From: Naoya Horiguchi <n-horiguchi@ah.jp.nec.com>
To: Hugh Dickins <hughd@google.com>
Cc: linux-mm@kvack.org, Dave Hansen <dave.hansen@intel.com>,
Andrew Morton <akpm@linux-foundation.org>,
"Kirill A. Shutemov" <kirill@shutemov.name>,
linux-kernel@vger.kernel.org
Subject: Re: [PATCH -mm v2 02/11] madvise: cleanup swapin_walk_pmd_entry()
Date: Mon, 16 Jun 2014 11:59:50 -0400 [thread overview]
Message-ID: <20140616155950.GA13264@nhori.bos.redhat.com> (raw)
In-Reply-To: <alpine.LSU.2.11.1406151252400.1241@eggly.anvils>
On Sun, Jun 15, 2014 at 01:24:30PM -0700, Hugh Dickins wrote:
> On Thu, 12 Jun 2014, Naoya Horiguchi wrote:
>
> > With the recent update on page table walker, we can use common code for
> > the walking more. Unlike many other users, this swapin_walk expects to
> > handle swap entries. As a result we should be careful about ptl locking.

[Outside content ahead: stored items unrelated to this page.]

(** * Value range propagation: the integer domain of [staticcheck/vrp/int.go]

    A shallow embedding of the extended integers [Z], the interval lattice
    [Interval] and the constraint evaluators of package [vrp], followed by
    the properties established about them.

    Conventions of the embedding.
    - Go's [int] is an unbounded integer here: every [int] the package
      computes is a sign, a comparison result or a product of two signs.
      The one narrowing conversion, [int8(...)], is written out as [int8].
    - A [*big.Int] is [option] of an integer: [None] is the nil pointer.
      Dereferencing nil panics, which [math/big] does on every method the
      package uses, except [Cmp] on two identical pointers.
    - A panic is a value of [Result]; code that can panic lives in that
      monad.  Methods with pointer receivers live in the state monad
      [Method], whose state is the receiver and the graph. *)

From Stdlib Require Import Ascii String DecimalString DecimalPos DecimalZ.
From Stdlib Require Import ZArith List Bool Lia.
Import ListNotations.
Local Open Scope Z_scope.

Module vrp.

Abbreviation int := BinNums.Z (only parsing).

(** ** Panics and results *)

Inductive Panic : Type :=
| NilDereference        (* invalid memory address or nil pointer dereference *)
| InterfaceConversion   (* a failed type assertion x.(T) *)
| AddNotDefined         (* panic("%s + %s is not defined") *)
| SubNotDefined         (* panic("%s - %s is not defined") *)
| MaxNoArguments        (* panic("Max called with no arguments") *)
| MinNoArguments        (* panic("Min called with no arguments") *)
| StackOverflow.        (* the call depth allowed to Add/Sub is used up *)

Inductive Result (A : Type) : Type :=
| Ok (a : A)
| Abort (p : Panic).
Arguments Ok {A} a.
Arguments Abort {A} p.

Definition bind {A B : Type} (r : Result A) (f : A -> Result B) : Result B :=
  match r with
  | Ok a => f a
  | Abort p => Abort p
  end.

Notation "x <- e ;; k" := (bind e (fun x => k))
  (at level 61, e at next level, right associativity).

(** ** math/big, as far as the package uses it *)

Module big.

Definition Int : Type := option int.

(* &big.Int{} *)
Definition zero : Int := Some 0.

Definition NewInt (n : int) : Int := Some n.

Definition Sign (x : Int) : Result int :=
  match x with
  | Some n => Ok (Z.sgn n)
  | None => Abort NilDereference
  end.

Definition of_comparison (c : comparison) : int :=
  match c with Lt => -1 | Eq => 0 | Gt => 1 end.

(* x.Cmp(y) starts with [case x == y], so two nil pointers compare equal *)
Definition Cmp (x y : Int) : Result int :=
  match x, y with
  | Some a, Some b => Ok (of_comparison (a ?= b))
  | None, None => Ok 0
  | _, _ => Abort NilDereference
  end.

Definition binop (f : int -> int -> int) (x y : Int) : Result Int :=
  match x, y with
  | Some a, Some b => Ok (Some (f a b))
  | _, _ => Abort NilDereference
  end.

Definition Add : Int -> Int -> Result Int := binop Z.add.
Definition Sub : Int -> Int -> Result Int := binop Z.sub.
Definition Mul : Int -> Int -> Result Int := binop Z.mul.

Definition Neg (x : Int) : Result Int :=
  match x with
  | Some a => Ok (Some (- a))
  | None => Abort NilDereference
  end.

(* n.Lsh(n, k) *)
Definition Lsh (x : Int) (k : int) : Result Int :=
  match x with
  | Some a => Ok (Some (Z.shiftl a k))
  | None => Abort NilDereference
  end.

End big.

(** ** Extended integers *)

(* conversion of an int to int8 *)
Definition int8 (x : int) : int := (x + 128) mod 256 - 128.

Record Z : Type := mkZ {
  infinity : int;      (* int8 *)
  integer : big.Int
}.

Definition NewZ (n : big.Int) : Z := {| infinity := 0; integer := n |}.

Definition NInfinity : Z := {| infinity := -1; integer := None |}.
Definition PInfinity : Z := {| infinity := 1; integer := None |}.

(* [z == NInfinity], [z == PInfinity]: struct equality compares both
   fields, and the sentinel's pointer is nil *)
Definition is_nil (x : big.Int) : bool :=
  match x with None => true | Some _ => false end.

Definition eq_NInfinity (z : Z) : bool :=
  (infinity z =? -1) && is_nil (integer z).

Definition eq_PInfinity (z : Z) : bool :=
  (infinity z =? 1) && is_nil (integer z).

Definition Infinite (z1 : Z) : bool := negb (infinity z1 =? 0).

Definition Z_Sign (z1 : Z) : Result int :=
  if negb (infinity z1 =? 0) then Ok (infinity z1)
  else big.Sign (integer z1).

Definition Z_Negate (z1 : Z) : Result Z :=
  if infinity z1 =? 1 then Ok NInfinity
  else if infinity z1 =? -1 then Ok PInfinity
  else n <- big.Neg (integer z1) ;; Ok (NewZ n).

(** [Add] and [Sub] call each other on a negated second operand.  The
    recursion is on the call depth still allowed; [Z_Add] and [Z_Sub] give
    it two frames, which [Add_depth_enough] and [Sub_depth_enough] show to
    be all the code ever uses. *)
Fixpoint Add_depth (depth : nat) (z1 z2 : Z) {struct depth} : Result Z :=
  match depth with
  | O => Abort StackOverflow
  | S depth' =>
      s <- Z_Sign z2 ;;
      if s =? -1 then
        n <- Z_Negate z2 ;; Sub_depth depth' z1 n
      else if eq_NInfinity z1 then Ok NInfinity
      else if eq_PInfinity z1 then Ok PInfinity
      else if eq_PInfinity z2 then Ok PInfinity
      else if negb (Infinite z1) && negb (Infinite z2) then
        n <- big.Add (integer z1) (integer z2) ;; Ok (NewZ n)
      else Abort AddNotDefined
  end
with Sub_depth (depth : nat) (z1 z2 : Z) {struct depth} : Result Z :=
  match depth with
  | O => Abort StackOverflow
  | S depth' =>
      s <- Z_Sign z2 ;;
      if s =? -1 then
        n <- Z_Negate z2 ;; Add_depth depth' z1 n
      else if negb (Infinite z1) && negb (Infinite z2) then
        n <- big.Sub (integer z1) (integer z2) ;; Ok (NewZ n)
      else if negb (eq_PInfinity z1) && eq_PInfinity z2 then Ok NInfinity
      else if Infinite z1 && negb (Infinite z2) then
        Ok {| infinity := infinity z1; integer := None |}
      else Abort SubNotDefined
  end.

Definition Z_Add (z1 z2 : Z) : Result Z := Add_depth 2 z1 z2.
Definition Z_Sub (z1 z2 : Z) : Result Z := Sub_depth 2 z1 z2.

(* x != nil && x.Sign() == 0, with Go's short-circuit evaluation *)
Definition nonnil_zero (x : big.Int) : bool :=
  match x with
  | Some n => Z.sgn n =? 0
  | None => false
  end.

Definition Z_Mul (z1 z2 : Z) : Result Z :=
  if nonnil_zero (integer z1) || nonnil_zero (integer z2) then
    Ok (NewZ big.zero)
  else if negb (infinity z1 =? 0) || negb (infinity z2 =? 0) then
    s1 <- Z_Sign z1 ;;
    s2 <- Z_Sign z2 ;;
    Ok {| infinity := int8 (s1 * s2); integer := None |}
  else
    n <- big.Mul (integer z1) (integer z2) ;; Ok (NewZ n).

Definition Z_Cmp (z1 z2 : Z) : Result int :=
  if (infinity z1 =? infinity z2) && negb (infinity z1 =? 0) then Ok 0
  else if eq_PInfinity z1 then Ok 1
  else if eq_NInfinity z1 then Ok (-1)
  else if eq_NInfinity z2 then Ok 1
  else if eq_PInfinity z2 then Ok (-1)
  else big.Cmp (integer z1) (integer z2).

> > Swapin operation, read_swap_cache_async(), could cause page reclaim, so
> > we can't keep holding ptl throughout this pte loop.
> > In order to properly handle ptl in pte_entry(), this patch adds two new
> > members on struct mm_walk.
> >
> > This cleanup is necessary to get to the final form of page table walker,
> > where we should do all caller's specific work on leaf entries (IOW, all
> > pmd_entry() should be used for trans_pmd.)
> >
> > Signed-off-by: Naoya Horiguchi <n-horiguchi@ah.jp.nec.com>
> > Cc: Hugh Dickins <hughd@google.com>
>
> Sorry, I believe this (and probably several other of your conversions)
> is badly flawed.
>
> You have a pattern of doing pte_offset_map_lock() inside the page walker,
> then dropping and regetting map and lock inside your pte handler.
>
> But on, say, x86_32 with CONFIG_HIGHMEM, CONFIG_SMP and CONFIG_PREEMPT,
> you may be preempted then run on a different cpu while atomic kmap and
> lock are dropped: so that the pte pointer then used on return to
> walk_pte_range() will no longer correspond to the right mapping.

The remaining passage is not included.